Há bons motivos para se fazer 60 anos!
O primeiro deles, talvez, seja o fato de não me reconhecer como aquela ‘senhorinha’ que imaginava que seria nesta idade.
Prova disso é que acabo de percorrer “de cabo a rabo” a Trilha Salkantay no Peru.
É verdade que o espelho já não traduz a ‘mocinha’ (nem tão mocinha assim) que habita dentro de mim! Muitas vezes vou ao fundo do poço!...
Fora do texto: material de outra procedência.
Lemma mem_read_shift (m : memory) base o n :
  mem_read (λ a, m (base + a)) o n = mem_read m (base + o) n.
Proof.
  revert o. induction n as [|n IH]; intros o; [done|]. simpl. rewrite IH. do 2 f_equal. lia.
Qed.

(** A change of flash inside the range of an operation, seen from the partition. *)
Lemma kept_of op (d d' : Device M) :
  dwithin (FIDO_STORE_OFFSET + so_offset op) (FIDO_STORE_OFFSET + so_offset op + Z.of_nat (so_length op)) d d' →
  kept_outside op (nor_of (dv_rom d)) (nor_of (dv_rom d')).
Proof.
  intros [_ W] a Ha. unfold in_range in Ha. simpl.
  split; [apply (wi_flash _ _ _ _ W)|apply (wi_erased _ _ _ _ W)]; lia.
Qed.

Lemma outside_partition op (d d' : Device M) :
  0 ≤ so_offset op → in_partition op →
  dwithin (FIDO_STORE_OFFSET + so_offset op) (FIDO_STORE_OFFSET + so_offset op + Z.of_nat (so_length op)) d d' →
  ∀ a, ¬ FIDO_STORE_OFFSET ≤ a < FLASH_SIZE → flash (dv_rom d') a = flash (dv_rom d) a.
Proof.
  intros Ho Hp [_ W] a Ha. apply (wi_flash _ _ _ _ W).
  unfold in_partition, FIDO_STORE_OFFSET, FIDO_STORE_SIZE, FLASH_SIZE in *. lia.
Qed.

Definition step_ok op (d : Device M) r d' : Prop :=
  nor_step op (nor_of (dv_rom d)) r (nor_of (dv_rom d')) ∧
  (∀ a, ¬ FIDO_STORE_OFFSET ≤ a < FLASH_SIZE → flash (dv_rom d') a = flash (dv_rom d) a) ∧
  ((∃ answer, r = Ok answer) → windows_ok d') ∧
  (dv_initialized d' = true → ∀ mp, mp ∈ MAPPINGS → mp ≠ FIDO_STORE_MAPPING → window_ok (dv_rom d') mp).

Lemma wp_absolute_range {A} op (k : Z * Z → fs_step A) (Q : result FsError A → Device M → Prop) d :
  0 ≤ so_offset op →
  (in_partition op → wp (k (FIDO_STORE_OFFSET + so_offset op, FIDO_STORE_OFFSET + (so_offset op + Z.of_nat (so_length op)))) Q d) →
  (¬ in_partition op → Q (Err FS_IO) d) →
  wp (absolute_range (so_offset op) (so_length op) ≫= k) Q d.
Proof.
  intros Ho Hin Hout. apply wp_bind. unfold absolute_range. rewrite checked_absolute_range_spec by lia.
  unfold in_partition in *. destruct (Z.ltb_spec FIDO_STORE_SIZE (so_offset op + Z.of_nat (so_length op))).
  - apply Hout. lia.
  - by apply Hin.
Qed.

Lemma apart_store mp op : mp ∈ MAPPINGS → mp ≠ FIDO_STORE_MAPPING → 0 ≤ so_offset op → in_partition op →
  apart mp (FIDO_STORE_OFFSET + so_offset op) (FIDO_STORE_OFFSET + so_offset op + Z.of_nat (so_length op)).
Proof.
  intros Hmp Hne Ho Hp. unfold in_partition, FIDO_STORE_SIZE in *.
  apply in_mappings in Hmp as [->|[->|[->| ->]]]; [..|done]; right; simpl;
    unfold FIDO_STORE_OFFSET, FLASH_SIZE, FIDO_STORE_SIZE, MMU_PAGE_SIZE; lia.
Qed.

Lemma refused op d : windows_ok d → nor_step op (nor_of (dv_rom d)) (Err FS_IO) (nor_of (dv_rom d)) →
  step_ok op d (Err FS_IO) d.
Proof.
  intros W Hn. split; [done|]. split; [done|]. split; [by intros [? [=]]|].
  intros Hi mp Hmp _. by apply windows_in.
Qed.

(** What a write or an erase leaves behind, from what [mutated] says of it. *)
Lemma mutated_step op d d' r P :
  0 ≤ so_offset op → in_partition op → windows_ok d →
  mutated (FIDO_STORE_OFFSET + so_offset op) (FIDO_STORE_OFFSET + so_offset op + Z.of_nat (so_length op)) d d' P →
  ((∃ answer, r = Ok answer) → P) → nor_step op (nor_of (dv_rom d)) r (nor_of (dv_rom d')) →
  step_ok op d r d'.
Proof.
  intros Ho Hp W Mu HP Hn. pose proof (mu_within _ _ _ _ _ Mu) as Hw.
  split; [done|]. split; [by eapply outside_partition|]. split.
  - intros Hr Hi. rewrite (proj1 Hw) in Hi. apply Forall_forall. intros mp Hmp.
    apply list_elem_of_In in Hmp as Hm. apply (mu_windows _ _ _ _ _ Mu); [by apply HP|done|by apply windows_in].
  - intros Hi mp Hmp Hne. rewrite (proj1 Hw) in Hi.
    eapply mutated_apart; [exact Mu|by apply apart_store|by apply windows_in].
Qed.

Lemma partition_end op : in_partition op →
  0 ≤ FIDO_STORE_OFFSET ∧ FIDO_STORE_OFFSET + so_offset op + Z.of_nat (so_length op) ≤ U32_MAX.
Proof. unfold in_partition, FIDO_STORE_OFFSET, FLASH_SIZE, FIDO_STORE_SIZE. unfold_max. lia. Qed.

Lemma run_write_wp o data d : 0 ≤ o → (0 < length data)%nat → windows_ok d →
  wp (run_op (SO_Write o data)) (step_ok (SO_Write o data) d) d.
Proof.
  intros Ho Hpos W. cbn [run_op]. unfold store_write. set (op := SO_Write o data).
  apply wp_bind, (wp_absolute_range op); [done|intros Hp|intros Hp; apply refused; [done|split; [done|]]].
  2: { split; [|done]. by intros a. }
  apply wp_bind, wp_map_err. cbn [fst]. destruct (partition_end op Hp) as [H0' Hend].
  eapply wp_mono; [apply write_inner_wp; [simpl in *; lia|exact Hend|done]|].
  intros r d' [Mu K]. pose proof (kept_of op d d' (mu_within _ _ _ _ _ Mu)) as Hk.
  destruct r as [[]|e]; cbn beta iota.
  - apply wp_ret, wp_ret. eapply mutated_step; [done..|exact Mu|done|]. split; [done|]. split; [done|]. split; [done|].
    intros Hb Her. destruct K as [_ K]; [done|]. rewrite <- (K Hb) at 2.
    + apply mem_read_shift.
    + intros a Ha. assert (in_range op (a - FIDO_STORE_OFFSET)) as Hr by (unfold in_range; simpl in *; lia).
      specialize (Her _ Hr). simpl in Her. by replace (FIDO_STORE_OFFSET + (a - FIDO_STORE_OFFSET)) with a in Her by lia.
  - eapply mutated_step; [done..|exact Mu|by intros [? [=]]|]. split; [done|]. split; [done|]. by intros [].
Qed.

Lemma run_erase_wp o n d : 0 ≤ o → (0 < n)%nat → windows_ok d →
  wp (run_op (SO_Erase o n)) (step_ok (SO_Erase o n) d) d.
Proof.
  intros Ho Hpos W. cbn [run_op]. unfold store_erase. set (op := SO_Erase o n).
  apply wp_bind, (wp_absolute_range op); [done|intros Hp|intros Hp; apply refused; [done|split; [done|]]].
  2: { split; [|done]. by intros a. }
  apply wp_bind, wp_map_err. cbn [fst]. destruct (partition_end op Hp) as [H0' Hend].
  eapply wp_mono; [apply erase_inner_wp; [simpl in *; lia|exact Hend|done]|].
  intros r d' [Mu K]. pose proof (kept_of op d d' (mu_within _ _ _ _ _ Mu)) as Hk.
  destruct r as [[]|e]; cbn beta iota.
  - apply wp_ret, wp_ret. eapply mutated_step; [done..|exact Mu|done|]. split; [done|]. split; [done|]. split; [done|].
    intros a Ha. destruct K as [_ K]; [done|]. apply K. unfold in_range in Ha. cbn [so_offset so_length op] in *. lia.
  - eapply mutated_step; [done..|exact Mu|by intros [? [=]]|]. split; [done|]. split; [done|]. by intros [].
Qed.

Lemma store_window (d : Device M) : windows_ok d → dv_initialized d = true → window_ok (dv_rom d) FIDO_STORE_MAPPING.
Proof. intros W Hi. apply windows_in; [done|by do 3 right; left|done]. Qed.

Lemma store_read_spec o n (d : Device M) : 0 ≤ o → (0 < n)%nat →
  (dv_initialized d = true → window_ok (dv_rom d) FIDO_STORE_MAPPING) →
  store_read o n d = Some (if (o + Z.of_nat n <=? FIDO_STORE_SIZE) && dv_initialized d
    then Ok (mem_read (flash (dv_rom d)) (FIDO_STORE_OFFSET + o) n) else Err FS_IO, d).
Proof.
  intros Ho Hpos W. unfold store_read, absolute_range. rewrite checked_absolute_range_spec by lia.
  unfold mbind, step_bind, ok_or. destruct (Z.ltb_spec FIDO_STORE_SIZE (o + Z.of_nat n)) as [Hlt|Hle].
  { by rewrite (proj2 (Z.leb_gt _ _)). }
  rewrite (proj2 (Z.leb_le _ _)) by done. cbn [andb fst mret step_ret].
  unfold map_err. destruct (dv_initialized d) eqn:Hi.
  - rewrite (read_spec FIDO_STORE_MAPPING);
      [done|by do 3 right; left|simpl; unfold FIDO_STORE_OFFSET, FLASH_SIZE, FIDO_STORE_SIZE in *; simpl; lia|done
       |simpl; unfold FIDO_STORE_OFFSET, FLASH_SIZE, FIDO_STORE_SIZE in *; simpl; lia|done
       |by apply W].
  - unfold FlashEncryption.read, require_initialized, mbind, step_bind, get_state. by rewrite Hi.
Qed.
Outra vantagem dos 60 é pagar meia-entrada e, de vez em quando, ter o assento cedido no ônibus ou metrô por algum marmanjo culpado, ou simpático (a) jovem, gentileza que quando estou cansada aceito sem pestanejar! Confesso que esta experiência nem sempre é vivida com total desprendimento, ou mesmo alegria, na medida em que a constatação deve estar ‘na cara’ desta privilegiada!
Pois é, mas fazer 60 anos valeu-me a liberdade – para muitos a ousadia – de escolher alguns modos de comemoração. E viajar com a Pisa Trekking para Machu Picchu foi um deles. E, creiam, valeu à pena!
A ‘caminhada’ de 58 km, fora os três dias de Cuzco, foi o pretexto por mim encontrado para continuar em peregrinação – constatação que me comove e encanta porque vem de encontro às indagações que faço a respeito do destino e da natureza humana. Viver, ser, é peregrinar! Não é um acaso! A vida, segundo o meu parecer, não nos dá o poder de escolher se queremos, ou não, prosseguir na marcha. Em qualquer lugar que estejamos, imbuídos, ou não de credos, princípios arrazoados, ou não, ou seja lá o que for. Mas a vida nos beneficia do indulto de escolher os caminhos a serem trilhados e também de como gostaríamos de fazê-lo, até para, quem sabe, com o tempo, deixá-la tomar o seu rumo próprio.
Apesar da satisfação de ter cumprido a meta em relação aos quilômetros percorridos, não foram eles o objetivo principal. Em verdade, o desejo – e necessidade - de refletir sobre a vida (que pode estar no final do segundo tempo) – presente, passado e futuro – foi a motivação genuína. E se pensar sobre a vida significa trazer para bem perto – e ser eternamente grata – às pessoas queridas: filhos, netos, genros, marido, pais, irmãos, amigos... É também dedicarmos as nossas melhores e maiores energias ao mundo e suas pessoas.
O contato com a natureza sempre produziu em mim, desde pequena, aquilo que a filosofia oriental traduz, grosso modo, como meditação: Ser o próprio céu, que é, por sua vez, experimentar a natureza da mente.
Se Cuzco e Machu Picchu dispensam comentários em relação a sua beleza e riquezas ancestrais, o impacto vivido diante do silêncio da caminhada e a experiência de comunhão de intenções junto aos companheiros de viagem, foi algo indescritível! Principalmente dos jovens: engraçados, atenciosos, carinhosos e destemidos! Jovens! Fazia tempo que não experimentava, com adultos, a leveza dessas situações! Pacha Mama! Ah!... E como isso foi intenso!!! E como foi intensa – e gratificante – experimentar a intensidade de todos! Assim como foi indescritível sentir os aromas da natureza mesclados ao cheiro do café, do mingau dos trabalhadores que já nas primeiras horas da manhã se punham a trilhar, qual peregrinos, os seus caminhos, confirmando para o bem, e para o mal, o tom e a cor da vida a ser vivida. Até, para em seguida, poder me recolher!...
Agradeço à Pisa Trekking ter me proporcionado junto ao longo caminho das montanhas, aquilo que minha querida amiga Luci ao ouvir minhas histórias, cunhou como tendo sido a representação das “melhores sínteses de minhas 60 voltas pela vida”.